-- Task prompt --
Please work out the number of lines in the following material that include "simpl", and reply with only that number.

-- Raw data --
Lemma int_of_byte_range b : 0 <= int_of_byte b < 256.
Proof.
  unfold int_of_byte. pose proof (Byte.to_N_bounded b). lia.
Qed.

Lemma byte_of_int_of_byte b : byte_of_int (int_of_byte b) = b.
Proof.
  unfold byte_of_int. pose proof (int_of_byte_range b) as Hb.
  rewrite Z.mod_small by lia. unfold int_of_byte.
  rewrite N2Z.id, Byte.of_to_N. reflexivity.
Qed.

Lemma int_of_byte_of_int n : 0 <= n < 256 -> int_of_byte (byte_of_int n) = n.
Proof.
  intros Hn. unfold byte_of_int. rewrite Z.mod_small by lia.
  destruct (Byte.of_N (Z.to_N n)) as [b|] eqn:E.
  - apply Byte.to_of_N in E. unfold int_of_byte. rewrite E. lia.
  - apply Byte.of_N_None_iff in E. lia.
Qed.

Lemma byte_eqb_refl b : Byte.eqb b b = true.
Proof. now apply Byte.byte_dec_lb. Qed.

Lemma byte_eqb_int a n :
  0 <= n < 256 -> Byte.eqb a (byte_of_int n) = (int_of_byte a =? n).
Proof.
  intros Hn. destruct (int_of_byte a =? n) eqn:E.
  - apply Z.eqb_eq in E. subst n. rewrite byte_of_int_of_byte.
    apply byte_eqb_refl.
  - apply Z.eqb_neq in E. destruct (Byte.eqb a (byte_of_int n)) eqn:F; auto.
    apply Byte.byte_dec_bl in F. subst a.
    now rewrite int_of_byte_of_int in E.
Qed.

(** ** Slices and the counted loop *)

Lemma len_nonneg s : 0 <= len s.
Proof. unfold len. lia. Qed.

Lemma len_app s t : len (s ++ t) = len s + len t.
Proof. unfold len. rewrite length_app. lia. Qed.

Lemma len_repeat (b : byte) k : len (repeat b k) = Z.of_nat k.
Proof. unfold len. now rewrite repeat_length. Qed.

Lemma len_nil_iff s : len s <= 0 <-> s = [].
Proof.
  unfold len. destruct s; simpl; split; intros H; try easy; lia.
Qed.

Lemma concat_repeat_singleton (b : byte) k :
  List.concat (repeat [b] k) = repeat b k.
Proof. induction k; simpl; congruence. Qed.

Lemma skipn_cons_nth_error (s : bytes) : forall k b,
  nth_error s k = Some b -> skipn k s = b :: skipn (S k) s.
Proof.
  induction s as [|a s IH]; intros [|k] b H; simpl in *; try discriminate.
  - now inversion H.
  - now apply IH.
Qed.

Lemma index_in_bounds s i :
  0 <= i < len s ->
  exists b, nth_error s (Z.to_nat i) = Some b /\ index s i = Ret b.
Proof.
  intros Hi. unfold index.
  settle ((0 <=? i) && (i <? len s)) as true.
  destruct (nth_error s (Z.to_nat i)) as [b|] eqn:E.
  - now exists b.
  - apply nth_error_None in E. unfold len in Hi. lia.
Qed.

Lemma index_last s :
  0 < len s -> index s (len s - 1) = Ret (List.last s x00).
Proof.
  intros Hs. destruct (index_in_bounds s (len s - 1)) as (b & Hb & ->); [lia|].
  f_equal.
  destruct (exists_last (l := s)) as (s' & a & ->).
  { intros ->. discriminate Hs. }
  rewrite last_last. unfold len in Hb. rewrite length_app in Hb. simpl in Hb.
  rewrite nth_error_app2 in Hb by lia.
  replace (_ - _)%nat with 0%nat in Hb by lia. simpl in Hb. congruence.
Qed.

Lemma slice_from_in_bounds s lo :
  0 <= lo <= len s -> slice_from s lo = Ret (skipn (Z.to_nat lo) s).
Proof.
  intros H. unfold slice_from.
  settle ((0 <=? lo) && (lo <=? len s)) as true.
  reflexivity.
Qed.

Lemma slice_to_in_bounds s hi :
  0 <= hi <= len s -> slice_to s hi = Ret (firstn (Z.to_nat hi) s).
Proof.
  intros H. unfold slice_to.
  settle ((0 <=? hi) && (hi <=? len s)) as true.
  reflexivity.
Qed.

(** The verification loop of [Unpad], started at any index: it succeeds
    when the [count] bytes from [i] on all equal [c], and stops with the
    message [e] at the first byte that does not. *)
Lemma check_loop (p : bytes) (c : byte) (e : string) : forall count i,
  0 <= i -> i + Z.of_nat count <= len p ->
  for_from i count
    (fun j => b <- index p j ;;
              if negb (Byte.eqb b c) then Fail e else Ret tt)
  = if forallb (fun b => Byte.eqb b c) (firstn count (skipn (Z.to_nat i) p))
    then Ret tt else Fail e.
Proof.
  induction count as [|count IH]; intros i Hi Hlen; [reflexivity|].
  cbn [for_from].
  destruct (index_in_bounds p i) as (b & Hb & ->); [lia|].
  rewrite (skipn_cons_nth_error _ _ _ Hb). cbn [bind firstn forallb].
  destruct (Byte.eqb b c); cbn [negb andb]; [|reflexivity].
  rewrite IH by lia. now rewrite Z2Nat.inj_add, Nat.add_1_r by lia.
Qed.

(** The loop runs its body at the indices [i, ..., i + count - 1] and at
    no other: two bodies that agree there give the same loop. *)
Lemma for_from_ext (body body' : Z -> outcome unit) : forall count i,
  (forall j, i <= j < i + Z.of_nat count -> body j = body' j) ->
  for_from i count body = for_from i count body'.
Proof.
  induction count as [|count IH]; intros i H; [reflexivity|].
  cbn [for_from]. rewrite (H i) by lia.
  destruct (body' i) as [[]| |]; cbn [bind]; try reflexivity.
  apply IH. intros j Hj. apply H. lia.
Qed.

==

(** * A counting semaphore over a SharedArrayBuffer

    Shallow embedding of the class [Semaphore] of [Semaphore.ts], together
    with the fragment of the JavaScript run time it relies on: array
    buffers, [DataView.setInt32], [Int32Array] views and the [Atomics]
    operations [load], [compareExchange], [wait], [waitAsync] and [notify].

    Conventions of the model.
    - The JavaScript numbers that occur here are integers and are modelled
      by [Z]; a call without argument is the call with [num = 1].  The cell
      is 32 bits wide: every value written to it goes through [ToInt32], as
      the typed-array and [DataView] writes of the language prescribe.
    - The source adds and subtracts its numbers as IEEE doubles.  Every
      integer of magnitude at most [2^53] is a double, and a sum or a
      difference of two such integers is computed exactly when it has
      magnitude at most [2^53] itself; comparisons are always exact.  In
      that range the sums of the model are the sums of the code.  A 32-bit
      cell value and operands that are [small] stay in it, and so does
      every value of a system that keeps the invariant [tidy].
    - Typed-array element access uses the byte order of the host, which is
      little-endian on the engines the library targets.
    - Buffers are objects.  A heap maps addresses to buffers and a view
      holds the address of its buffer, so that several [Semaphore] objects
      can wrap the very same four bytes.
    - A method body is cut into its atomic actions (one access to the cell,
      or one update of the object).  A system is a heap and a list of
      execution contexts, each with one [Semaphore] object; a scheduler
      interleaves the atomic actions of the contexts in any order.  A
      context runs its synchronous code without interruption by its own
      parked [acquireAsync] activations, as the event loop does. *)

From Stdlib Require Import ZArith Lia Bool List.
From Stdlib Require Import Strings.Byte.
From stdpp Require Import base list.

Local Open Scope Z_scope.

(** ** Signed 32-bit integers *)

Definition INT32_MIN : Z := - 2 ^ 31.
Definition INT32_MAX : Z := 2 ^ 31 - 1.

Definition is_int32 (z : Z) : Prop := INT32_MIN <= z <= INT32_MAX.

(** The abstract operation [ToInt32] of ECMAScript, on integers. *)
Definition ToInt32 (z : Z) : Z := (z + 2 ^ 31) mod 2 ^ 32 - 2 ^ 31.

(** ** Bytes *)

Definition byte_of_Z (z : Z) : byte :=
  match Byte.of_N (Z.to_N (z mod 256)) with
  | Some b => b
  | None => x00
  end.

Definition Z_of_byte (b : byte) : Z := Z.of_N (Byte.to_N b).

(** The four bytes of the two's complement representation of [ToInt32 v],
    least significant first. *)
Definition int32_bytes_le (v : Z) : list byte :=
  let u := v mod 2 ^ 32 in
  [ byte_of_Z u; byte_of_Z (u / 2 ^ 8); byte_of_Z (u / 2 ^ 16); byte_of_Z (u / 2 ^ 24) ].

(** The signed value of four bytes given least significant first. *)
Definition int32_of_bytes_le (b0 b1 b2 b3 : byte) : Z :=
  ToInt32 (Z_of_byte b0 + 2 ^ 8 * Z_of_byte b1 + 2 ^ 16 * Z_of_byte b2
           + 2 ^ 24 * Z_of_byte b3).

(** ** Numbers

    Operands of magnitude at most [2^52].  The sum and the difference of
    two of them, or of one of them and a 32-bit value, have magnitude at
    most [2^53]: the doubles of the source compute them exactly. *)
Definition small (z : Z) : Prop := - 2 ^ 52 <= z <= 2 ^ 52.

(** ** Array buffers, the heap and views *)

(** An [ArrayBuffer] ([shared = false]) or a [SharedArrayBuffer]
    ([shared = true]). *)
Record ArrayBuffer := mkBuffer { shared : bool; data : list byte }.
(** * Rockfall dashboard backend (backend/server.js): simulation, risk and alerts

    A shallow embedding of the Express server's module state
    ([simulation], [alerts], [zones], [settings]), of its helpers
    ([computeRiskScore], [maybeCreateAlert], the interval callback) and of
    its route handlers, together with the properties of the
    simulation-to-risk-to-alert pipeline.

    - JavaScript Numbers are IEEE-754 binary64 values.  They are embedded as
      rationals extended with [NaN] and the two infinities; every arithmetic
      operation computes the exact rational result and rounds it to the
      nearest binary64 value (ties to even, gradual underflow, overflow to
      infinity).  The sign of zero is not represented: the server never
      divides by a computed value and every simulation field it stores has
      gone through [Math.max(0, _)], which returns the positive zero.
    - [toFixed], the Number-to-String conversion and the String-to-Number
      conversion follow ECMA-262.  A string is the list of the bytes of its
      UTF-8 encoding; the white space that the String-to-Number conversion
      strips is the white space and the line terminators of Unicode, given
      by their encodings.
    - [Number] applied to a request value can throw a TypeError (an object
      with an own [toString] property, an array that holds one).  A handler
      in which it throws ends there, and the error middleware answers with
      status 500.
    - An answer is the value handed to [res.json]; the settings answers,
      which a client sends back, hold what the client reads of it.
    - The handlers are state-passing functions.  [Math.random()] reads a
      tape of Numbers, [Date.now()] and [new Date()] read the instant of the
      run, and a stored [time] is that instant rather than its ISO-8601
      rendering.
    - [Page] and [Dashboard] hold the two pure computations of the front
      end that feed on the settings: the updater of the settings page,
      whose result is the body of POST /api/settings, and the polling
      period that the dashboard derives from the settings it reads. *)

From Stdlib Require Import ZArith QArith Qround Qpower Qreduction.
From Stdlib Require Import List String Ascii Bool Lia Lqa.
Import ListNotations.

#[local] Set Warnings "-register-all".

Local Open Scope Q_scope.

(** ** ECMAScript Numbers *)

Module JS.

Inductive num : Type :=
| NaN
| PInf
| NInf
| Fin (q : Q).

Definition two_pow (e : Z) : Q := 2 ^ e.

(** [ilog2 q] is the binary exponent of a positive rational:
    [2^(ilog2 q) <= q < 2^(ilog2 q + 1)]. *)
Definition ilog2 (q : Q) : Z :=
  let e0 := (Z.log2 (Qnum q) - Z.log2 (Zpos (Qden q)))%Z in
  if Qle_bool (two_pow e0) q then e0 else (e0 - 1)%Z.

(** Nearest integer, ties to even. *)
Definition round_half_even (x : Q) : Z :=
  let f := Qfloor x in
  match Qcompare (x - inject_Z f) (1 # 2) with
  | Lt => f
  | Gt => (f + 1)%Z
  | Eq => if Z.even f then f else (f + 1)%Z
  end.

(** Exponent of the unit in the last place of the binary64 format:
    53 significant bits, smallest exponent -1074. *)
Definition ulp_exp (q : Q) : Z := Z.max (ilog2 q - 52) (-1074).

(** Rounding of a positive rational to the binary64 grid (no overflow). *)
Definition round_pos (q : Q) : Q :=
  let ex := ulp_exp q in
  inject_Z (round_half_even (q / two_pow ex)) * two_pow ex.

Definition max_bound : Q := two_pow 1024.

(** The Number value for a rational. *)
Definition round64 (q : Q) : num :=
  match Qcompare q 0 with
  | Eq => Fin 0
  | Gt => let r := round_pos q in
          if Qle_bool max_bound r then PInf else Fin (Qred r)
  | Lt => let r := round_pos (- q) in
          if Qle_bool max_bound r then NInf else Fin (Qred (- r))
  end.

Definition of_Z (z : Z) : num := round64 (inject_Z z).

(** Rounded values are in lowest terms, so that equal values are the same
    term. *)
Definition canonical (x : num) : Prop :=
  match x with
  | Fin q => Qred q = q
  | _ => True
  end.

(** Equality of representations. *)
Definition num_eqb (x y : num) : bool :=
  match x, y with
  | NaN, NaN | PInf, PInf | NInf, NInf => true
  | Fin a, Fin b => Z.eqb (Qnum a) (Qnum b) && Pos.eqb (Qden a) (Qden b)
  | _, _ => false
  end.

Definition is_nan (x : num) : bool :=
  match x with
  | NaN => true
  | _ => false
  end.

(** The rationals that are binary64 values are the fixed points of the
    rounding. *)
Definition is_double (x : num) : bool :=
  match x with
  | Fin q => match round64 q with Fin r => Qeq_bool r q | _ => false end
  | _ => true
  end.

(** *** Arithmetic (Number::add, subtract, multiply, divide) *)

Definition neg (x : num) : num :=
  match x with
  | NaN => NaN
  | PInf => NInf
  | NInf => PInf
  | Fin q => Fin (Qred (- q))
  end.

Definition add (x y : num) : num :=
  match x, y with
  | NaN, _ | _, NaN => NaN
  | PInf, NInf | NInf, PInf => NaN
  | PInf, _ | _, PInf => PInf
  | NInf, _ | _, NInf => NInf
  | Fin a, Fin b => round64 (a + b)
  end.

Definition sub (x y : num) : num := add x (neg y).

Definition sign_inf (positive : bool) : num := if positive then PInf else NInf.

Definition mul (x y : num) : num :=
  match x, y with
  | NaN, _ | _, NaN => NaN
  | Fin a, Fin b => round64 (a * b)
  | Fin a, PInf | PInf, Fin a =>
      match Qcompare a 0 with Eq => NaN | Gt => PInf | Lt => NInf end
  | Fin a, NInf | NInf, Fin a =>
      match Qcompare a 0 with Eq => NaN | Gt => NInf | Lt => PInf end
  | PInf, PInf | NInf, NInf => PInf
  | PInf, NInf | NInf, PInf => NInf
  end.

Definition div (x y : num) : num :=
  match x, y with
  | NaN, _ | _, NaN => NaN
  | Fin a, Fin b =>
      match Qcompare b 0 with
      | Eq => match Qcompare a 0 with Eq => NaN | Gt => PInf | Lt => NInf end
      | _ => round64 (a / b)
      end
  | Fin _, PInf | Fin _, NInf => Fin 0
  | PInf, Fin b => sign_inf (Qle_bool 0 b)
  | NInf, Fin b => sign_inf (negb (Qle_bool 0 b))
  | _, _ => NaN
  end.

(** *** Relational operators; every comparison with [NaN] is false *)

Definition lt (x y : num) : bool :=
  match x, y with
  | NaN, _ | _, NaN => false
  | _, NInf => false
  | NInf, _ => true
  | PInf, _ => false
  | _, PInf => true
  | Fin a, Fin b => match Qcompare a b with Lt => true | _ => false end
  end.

-- Expected answer --
5